9

Here is my code:

// Open the browser
let browser = await puppeteer.launch({
    args: ["--no-sandbox"]
});
let page = await browser.newPage();

navPromise = page.waitForSelector('#js_boite_reception').then(() => {
    console.log('received');
});
await page.goto(entMessagesURL);
await navPromise;

// Wait 10 seconds, to be sure that is not because my connection is slow (it's not)
logger.log(`On the messages page (session=${username})`);
await delay(10000);

// Write an html file with the page content
let pageContent = await page.content();
require('fs').writeFileSync('./test.html', pageContent);

The received is not displayed and I'm getting a timeout error.
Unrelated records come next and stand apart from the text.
(** The integer [n] for which [n / 10^f - m * 2^e] is as close to zero as
    possible, the larger one when there are two. *)
Definition roundHalfUp (m : positive) (e : Z) (f : nat) : Z :=
  let scaled := Z.pos m * 10 ^ Z.of_nat f in
  if 0 <=? e then scaled * 2 ^ e
  else (2 * scaled + 2 ^ (- e)) / (2 * 2 ^ (- e)).

(** [m * 2^e >= 10^21]. *)
Definition atLeast1e21 (m : positive) (e : Z) : bool :=
  if 0 <=? e then 10 ^ 21 <=? Z.pos m * 2 ^ e
  else 10 ^ 21 * 2 ^ (- e) <=? Z.pos m.

(** The decimal digits of [n] with a point before the last [f] of them,
    zero-padded on the left to [f + 1] digits. *)
Definition fixedDigits (n : Z) (f : nat) : string :=
  let m := pretty (Z.to_N n) in
  if (f =? 0)%nat then m
  else
    let k := String.length m in
    let m' := if (k <=? f)%nat then zeros (f + 1 - k) +:+ m else m in
    let k' := String.length m' in
    String.substring 0 (k' - f) m' +:+ "." +:+ String.substring (k' - f) f m'.

(** [x.toFixed(f)] for [0 <= f <= 100], following ECMAScript: the exact
    value of the double is rounded, not its shortest decimal rendering. *)
Definition toFixed (h : Host) (x : float) (f : nat) : string :=
  match Prim2SF x with
  | S754_nan => "NaN"
  | S754_infinity false => "Infinity"
  | S754_infinity true => "-Infinity"
  | S754_zero _ => fixedDigits 0 f
  | S754_finite sign m e =>
      let s := if sign then "-" else "" in
      if atLeast1e21 m e then s +:+ numberToString h (PrimFloat.abs x)
      else s +:+ fixedDigits (roundHalfUp m e f) f
  end.
(** * iconsur: the icon image pipeline of [src/index.js]

    A shallow embedding of the three pieces of [src/index.js] that carry
    the engineering of the tool:

    - the planar-to-interleaved sample reordering of the JPEG 2000
      format plug-in ([jp2Format.decode]);
    - the selection of one bitmap among the entries of an [.icns]
      container, with its fallback to the file's own bytes;
    - the adaptive compositor of the [set] command: alpha check, resize
      policy, centering offset, assembly and the bitwise-AND masking
      scan.

    JavaScript numbers that are used as array indices are modelled as
    exact rationals ([Q]); every quantity that occurs there is a small
    dyadic rational, which binary64 represents exactly.  The sizes
    requested from the resize are exact rationals; the paste offset of
    line 189 is computed in binary64, as the program computes it.
    Buffers and typed arrays are lists indexed with
    stdpp's [!!] and updated with [<[_:=_]>]; packed pixels are
    integers in [0, 2^32).

    The canvas library (Jimp) and the container library (icns-lib) are
    dependencies: their functions are parameters where only their
    result matters, and are modelled from the specification where a
    property depends on what they do. *)

From Stdlib Require Import ZArith QArith Qround Lia List String Sorted Permutation.
From Stdlib Require Import PrimFloat.
From Stdlib Require Uint63.
From stdpp Require Import base list.

Local Open Scope Z_scope.

(** ** JavaScript primitives used by the source *)

Module Js.

(** [Math.round]: the nearest integer, a tie going up. *)
Definition Math_round (q : Q) : Z := Qfloor (q + (1 # 2)).

(** Integer coercions of the bitwise operators and of buffer stores. *)
Definition ToUint8 (v : Z) : Z := v mod 256.
Definition ToUint32 (v : Z) : Z := v mod 2 ^ 32.
Definition ToInt32 (v : Z) : Z :=
  let u := v mod 2 ^ 32 in if u <? 2 ^ 31 then u else u - 2 ^ 32.

(** [a & b]: both operands are coerced to signed 32-bit integers. *)
Definition bitand (a b : Z) : Z := Z.land (ToInt32 a) (ToInt32 b).

(** [v >>> 0]: reinterpret as an unsigned 32-bit integer. *)
Definition ushr0 (v : Z) : Z := ToUint32 v.

(** [data[q]] on a typed array: only an integer index inside the
    array holds a value, any other property read is [undefined]. *)
Definition typed_get (data : list Z) (q : Q) : option Z :=
  let k := Qfloor q in
  if Qeq_bool q (inject_Z k) && (0 <=? k)
  then data !! Z.to_nat k
  else None.

(** [v || 0] on a number or [undefined]: [undefined] and [0] are the
    falsy cases and both give [0]. *)
Definition or_zero (o : option Z) : Z :=
  match o with
  | Some v => if v =? 0 then 0 else v
  | None => 0
  end.
Lemma scan_held lines st st' :
  scan lines st = Normal st' ->
  (held st' <= held st + List.length (timing_lines lines))%nat
  /\ (0 < held st -> 0 < held st')%nat
  /\ (timing_lines lines <> [] -> 0 < held st')%nat.
Proof.
  revert st. induction lines as [| l lines IH]; intros st E.
  - cbn in E. injection E as <-. cbn. repeat split; try lia. congruence.
  - cbn [scan] in E. destruct (step l st) as [st1 | x] eqn:E1; [| discriminate].
    cbn [bind] in E. destruct (IH _ E) as (B1 & B2 & B3).
    destruct (step_held _ _ _ E1) as (A1 & A2 & A3).
    unfold timing_lines in *. cbn [filter] in *.
    destruct (re_search timing_re (trim l)) eqn:T; cbn [List.length] in *.
    + repeat split; try lia; intros _; apply B2; now apply A3.
    + repeat split; try lia; intros H; now apply B3.
Qed.

Lemma finish_length st : List.length (finish st) = held st.
Proof.
  unfold finish, held. destruct (currentSub st); rewrite ?length_app; cbn; lia.
Qed.

(** X1.  The parse returns no cue exactly when no line of the input is a
    timing line, and it never returns more cues than there are timing
    lines: a cue comes from a timing line, and a timing line met while a
    cue is in progress replaces that cue. *)
Theorem cues_bounded_by_timing_lines rawData cues :
  parseSRT rawData = Normal cues ->
  (cues = [] <-> timing_lines (lines_of rawData) = [])
  /\ (List.length cues <= List.length (timing_lines (lines_of rawData)))%nat.
Proof.
  unfold parseSRT. intros E.
  destruct (scan (lines_of rawData) (mkState [] None)) as [st | x] eqn:Es;
    [| discriminate].
  cbn [bind] in E. injection E as <-.
  destruct (scan_held _ _ _ Es) as (B1 & _ & B3). cbn in B1.
  rewrite <- finish_length in B1, B3. split; [split |]; [| | exact B1].
  - intros H. destruct (timing_lines (lines_of rawData)) eqn:T; [reflexivity |].
    rewrite H in B3. cbn in B3. assert (0 < 0)%nat by (apply B3; discriminate). lia.
  - intros H. rewrite H in B1. cbn in B1. destruct (finish st); [reflexivity |].
    cbn in B1. lia.
Qed.

Lemma cues_bounded_by_timing_lines_witness :
  (List.length [mkCue (Num.of_Z 3) (Num.of_Z 4) "kept"]
   <= List.length (timing_lines (lines_of doc_two_timing_lines)))%nat.
Proof.
  apply (cues_bounded_by_timing_lines doc_two_timing_lines).
  vm_compute. reflexivity.
Defined.

(** ** Lengths *)

Lemma string_length_app a b :
  String.length (a ++ b) = (String.length a + String.length b)%nat.
Proof. induction a as [| x a IH]; cbn; [reflexivity | now rewrite IH]. Qed.

Lemma match_prefix_length p s :
  match_prefix p s = true -> (List.length p <= String.length s)%nat.
Proof.
  revert s. induction p as [| k p IH]; intros s H; [cbn; lia |].
  destruct s as [| c s]; [discriminate |].
  cbn [match_prefix] in H. apply andb_true_iff in H as [_ H].
  specialize (IH _ H). cbn. lia.
Qed.
(** * Mother Goose Club chef: spreadsheet rows against downloaded files

    A shallow embedding of [MotherGooseClubChef.load_content_from_spreadsheet]
    (sushichef.py, lines 107-183) and of the topic tree that
    [construct_channel] builds from its result (lines 86-105), with
    theorems about the file bound to each spreadsheet cell, the output
    of the pass and the nodes made for the bound files.

    Python [str] values are modelled by [string]: one [ascii] per code
    point, so the development covers titles and filenames whose code
    points are below 256 (Latin-1).  [lower], [strip], [replace],
    [startswith], [endswith], [in] and [len] follow CPython on that range,
    [join] and [splitext] follow [posixpath].
    The dictionaries [TOPIC_FILENAME_PREFIXES] and [self.content_by_type]
    are finite maps with string keys. *)

From Stdlib Require Import Ascii String List Bool Arith Lia.
From stdpp Require Import base option gmap strings.
Import ListNotations.

Local Open Scope string_scope.
Local Open Scope list_scope.

(** ** Python string primitives *)

Module PyStr.

(** Truth value of a [str]: the empty string is falsy. *)
Definition truthy (s : string) : bool :=
  match s with
  | EmptyString => false
  | String _ _ => true
  end.

(** [c.isspace()] for a code point below 256: TAB..CR, FS..US, space,
    NEL (0x85) and NBSP (0xA0). *)
Definition isspace (c : ascii) : bool :=
  let n := nat_of_ascii c in
  (((9 <=? n) && (n <=? 13)) || ((28 <=? n) && (n <=? 32))
   || (n =? 133) || (n =? 160))%nat.

Fixpoint lstrip (s : string) : string :=
  match s with
  | EmptyString => EmptyString
  | String c s' => if isspace c then lstrip s' else s
  end.

Fixpoint rstrip (s : string) : string :=
  match s with
  | EmptyString => EmptyString
  | String c s' =>
      let r := rstrip s' in
      if isspace c && negb (truthy r) then EmptyString else String c r
  end.
Definition env : Env Script :=
  {| MYSQL := "mysql";
     POSTGRES := "postgres";
     AURORA_MYSQL := "aurora-mysql";
     AURORA_MYSQL56 := "aurora";
     AURORA_POSTGRES := "aurora-postgresql";
     SQLSERVER := "sqlserver";
     SQLSERVER_EXPRESS := "sqlserver-ex";
     SQLSERVER_STANDARD := "sqlserver-se";
     SQLSERVER_ENTERPRISE := "sqlserver-ee";
     IO1 := "io1";
     AWS_PREFIX := ["aws"; "--output"; "json"];
     run_uri := "7a1b";
     MakeFormattedDefaultTags := ["Key=owner,Value=pkb"];
     GetRegionFromZones := fun _ => "us-east-1";
     json_loads := decode;
     py_int := int_of;
     exec := scripted;
     GetZonesInRegion := fun _ p => (inr ["us-east-1a"; "us-east-1b"; "us-east-1c"], p);
     NextSubnetCidrBlock := fun p => (inr "10.0.1.0/24", p);
     subnet_Create := fun s p => (inr ("subnet-" +++ subnet_zone s), p);
     subnet_Delete := fun _ p => (None, p);
     external := fun _ p => (None, p);
     base_PostCreate := fun self p => (None, self, p);
     IsReadyUnmanaged := fun _ p => (inr true, p) |}.

Definition client_subnet : Subnet :=
  {| subnet_obj := 0; subnet_zone := "us-east-1a"; subnet_vpc_id := "vpc-1";
     subnet_cidr := "10.0.0.0/24"; subnet_id := Some "subnet-client" |}.

Definition a_vm (ip : string) : Vm :=
  {| vm_region := "us-east-1"; vm_ip_address := ip; vm_subnet := client_subnet;
     vpc_id := "vpc-1"; vpc_default_security_group_id := "sg-1" |}.

Definition a_spec (eng : string) (ha : bool) (zs : option (list string)) : Spec :=
  {| engine := eng; engine_version := "5.7.16"; high_availability := ha;
     spec_zones := zs; db_spec_zone := "us-east-1a";
     db_spec_machine_type := "db.m4.large";
     database_username := "pkb"; database_password := "secret";
     disk_size := "100"; disk_type := "gp2"; iops := "1000"; db_flags := [] |}.

(** A database object as [__init__] leaves it. *)
Definition a_db (eng : string) (ha managed : bool) (zs : option (list string))
    : AwsRelationalDb :=
  __init__ env (a_spec eng ha zs) managed (a_vm "10.0.0.5") (a_vm "10.0.0.6").

(** The world at the start of a run, with the provider's script. *)
Definition a_world (script : Script) : World Script :=
  {| clock := 1000; prov := script; log := []; next_obj := 1 |}.

(** A managed database with one recorded instance, and a cluster over two
    zones with its two recorded instances. *)
Definition an_instance (eng : string) (ha : bool) : AwsRelationalDb :=
  set_all_instance_ids ["pkb-db-instance-7a1b"] (a_db eng ha true None).

Definition a_cluster : AwsRelationalDb :=
  set_cluster_id (Some "pkb-db-cluster-7a1b")
    (set_all_instance_ids
       ["pkb-db-instance-7a1b"; "pkb-db-instance-7a1b-us-east-1b"]
       (a_db "aurora-mysql" true true (Some ["us-east-1a"; "us-east-1b"]))).

End Demo.

(** * A provider in which subnets can be neither created nor deleted *)

Module Busy.

Definition env : Env Demo.Script :=
  {| MYSQL := MYSQL Demo.env;
     POSTGRES := POSTGRES Demo.env;
     AURORA_MYSQL := AURORA_MYSQL Demo.env;
     AURORA_MYSQL56 := AURORA_MYSQL56 Demo.env;
     AURORA_POSTGRES := AURORA_POSTGRES Demo.env;
     SQLSERVER := SQLSERVER Demo.env;
     SQLSERVER_EXPRESS := SQLSERVER_EXPRESS Demo.env;
     SQLSERVER_STANDARD := SQLSERVER_STANDARD Demo.env;
     SQLSERVER_ENTERPRISE := SQLSERVER_ENTERPRISE Demo.env;
     IO1 := IO1 Demo.env;
     AWS_PREFIX := AWS_PREFIX Demo.env;
     run_uri := run_uri Demo.env;
     MakeFormattedDefaultTags := MakeFormattedDefaultTags Demo.env;
     GetRegionFromZones := GetRegionFromZones Demo.env;
     json_loads := json_loads Demo.env;
     py_int := py_int Demo.env;
     exec := exec Demo.env;
     GetZonesInRegion := GetZonesInRegion Demo.env;
     NextSubnetCidrBlock := NextSubnetCidrBlock Demo.env;
     subnet_Create := fun _ p => (inl (ExternalError "SubnetLimitExceeded"), p);
     subnet_Delete := fun _ p => (Some (ExternalError "DependencyViolation"), p);
     external := external Demo.env;
     base_PostCreate := base_PostCreate Demo.env;
     IsReadyUnmanaged := IsReadyUnmanaged Demo.env |}.

(** A client machine in another region. *)
Definition a_far_vm : Vm :=
  {| vm_region := "eu-west-1"; vm_ip_address := "10.1.0.5";
     vm_subnet := Demo.client_subnet; vpc_id := "vpc-2";
     vpc_default_security_group_id := "sg-2" |}.

End Busy.

(** * A database with flags *)

Module Tuned.

Definition a_spec : Spec :=
  {| engine := "mysql"; engine_version := "5.7.16"; high_availability := false;
     spec_zones := None; db_spec_zone := "us-east-1a";
     db_spec_machine_type := "db.m4.large";
     database_username := "pkb"; database_password := "secret";
     disk_size := "100"; disk_type := "gp2"; iops := "1000";
     db_flags := ["max_connections=100"] |}.

Definition a_db : AwsRelationalDb :=
  __init__ Demo.env a_spec true (Demo.a_vm "10.0.0.5") (Demo.a_vm "10.0.0.6").

End Tuned.

(** * Vocabulary of the further properties *)

Section StatusVocabulary.

Context {P : Type} (env : Env P).

(** What a status check may do: ask for a description, and sleep. *)
Definition is_poll_event (e : Event) : bool :=
  match e with
  | EvSleep _ => true
  | _ => is_status_query env e
  end.

(** The object is [self0] still, and the world has gone on from [w0] with
    poll events only. *)
Definition only_polled (self0 : AwsRelationalDb) (w0 : World P)
    (self : AwsRelationalDb) (w : World P) : Prop :=
  self = self0 /\ extends_with (fun e => is_poll_event e = true) w0 self w.

(** The status a description gives for its first instance, as [_IsDeleting]
    reads it. *)
Definition status_of (json_output : Json) : Exn + Json :=
  and_then (and_then (getitem json_output "DBInstances") getitem0)
    (fun i => getitem i "DBInstanceStatus").

(** The world after the instances [ids] have been described, in order. *)
Definition after_describes (rg : string) (ids : list string) (w : World P) : World P :=
  fold_left
    (fun w id => after_command env (describe_db_instances_cmd env rg id) false w) ids w.

(** A reply that [_IsDeleting] passes over: there is no description, or an
    empty one, or its status is other than "deleting". *)
Definition passed_over (r : Reply) : Prop :=
  exists json_output,
    description_of env r = Ret json_output /\
    (truthy json_output = false \/
     exists state,
       status_of json_output = inr state /\ json_eq_str state "deleting" = false).

(** Each of [ids], described in its turn from [w], is passed over. *)
Definition none_deleting (rg : string) (ids : list string) (w : World P) : Prop :=
  forall k id, nth_error ids k = Some id ->
    passed_over (reply_to env (describe_db_instances_cmd env rg id)
                   (after_describes rg (firstn k ids) w)).

(** What [_PostCreate] does when it has no instance to modify: ask for a
    description, and install the client's packages. *)
Definition is_describe_or_install (e : Event) : bool :=
  match e with
  | EvExternal InstallPackages => true
  | _ => is_status_query env e
  end.

End StatusVocabulary.

(** Every owned subnet is used, and a used subnet is owned unless it is the
    client's. *)
Definition used_is_owned_or_clients {P : Type} (client : Subnet)
    (self : AwsRelationalDb) (_ : World P) : Prop :=
  vm_subnet (client_vm self) = client /\
  incl (subnets_owned_by_db self) (subnets_used_by_db self) /\
  forall s, In s (subnets_used_by_db self) ->
            s = client \/ In s (subnets_owned_by_db self).


(** * Vocabulary of the teardown *)

Section TeardownVocabulary.

Context {P : Type} (env : Env P).

(** [Delete()] returns for each of [subnets], when it is called on them in
    order from the world [w]. *)
Definition deletes_return (subnets : list Subnet) (w : World P) : Prop :=
  forall k s, nth_error subnets k = Some s ->
    fst (subnet_Delete env s (prov (after_subnet_deletes env (firstn k subnets) w)))
    = None.

(** The world in which [_TeardownNetworking] turns to the owned subnets: the
    deletion of the subnet group has been asked for. *)
Definition after_subnet_group_delete (self : AwsRelationalDb) (w : World P) : World P :=
  after_command env
    (delete_db_subnet_group_cmd env (region self) (db_subnet_group_name self)) false w.

End TeardownVocabulary.

(** * Vocabulary of the readiness of several instances *)

Section ReadinessVocabulary.

Context {P : Type} (env : Env P).



End ReadinessVocabulary.

(** * Vocabulary of the order of the life cycle *)

Section OrderVocabulary.

Context {P : Type} (env : Env P).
But, if I remove the waitForSelector function, and I only write the test.html file, we can see that:

Headless mode enabled, a part of the page is not loaded

headless mode en

Headless mode disabled, all the page is loaded

Headless mode dis

With headless mode, only a part of the page content is loaded. I don't know why. Even if I add a timeout of one minute, it won't load more... What can I do?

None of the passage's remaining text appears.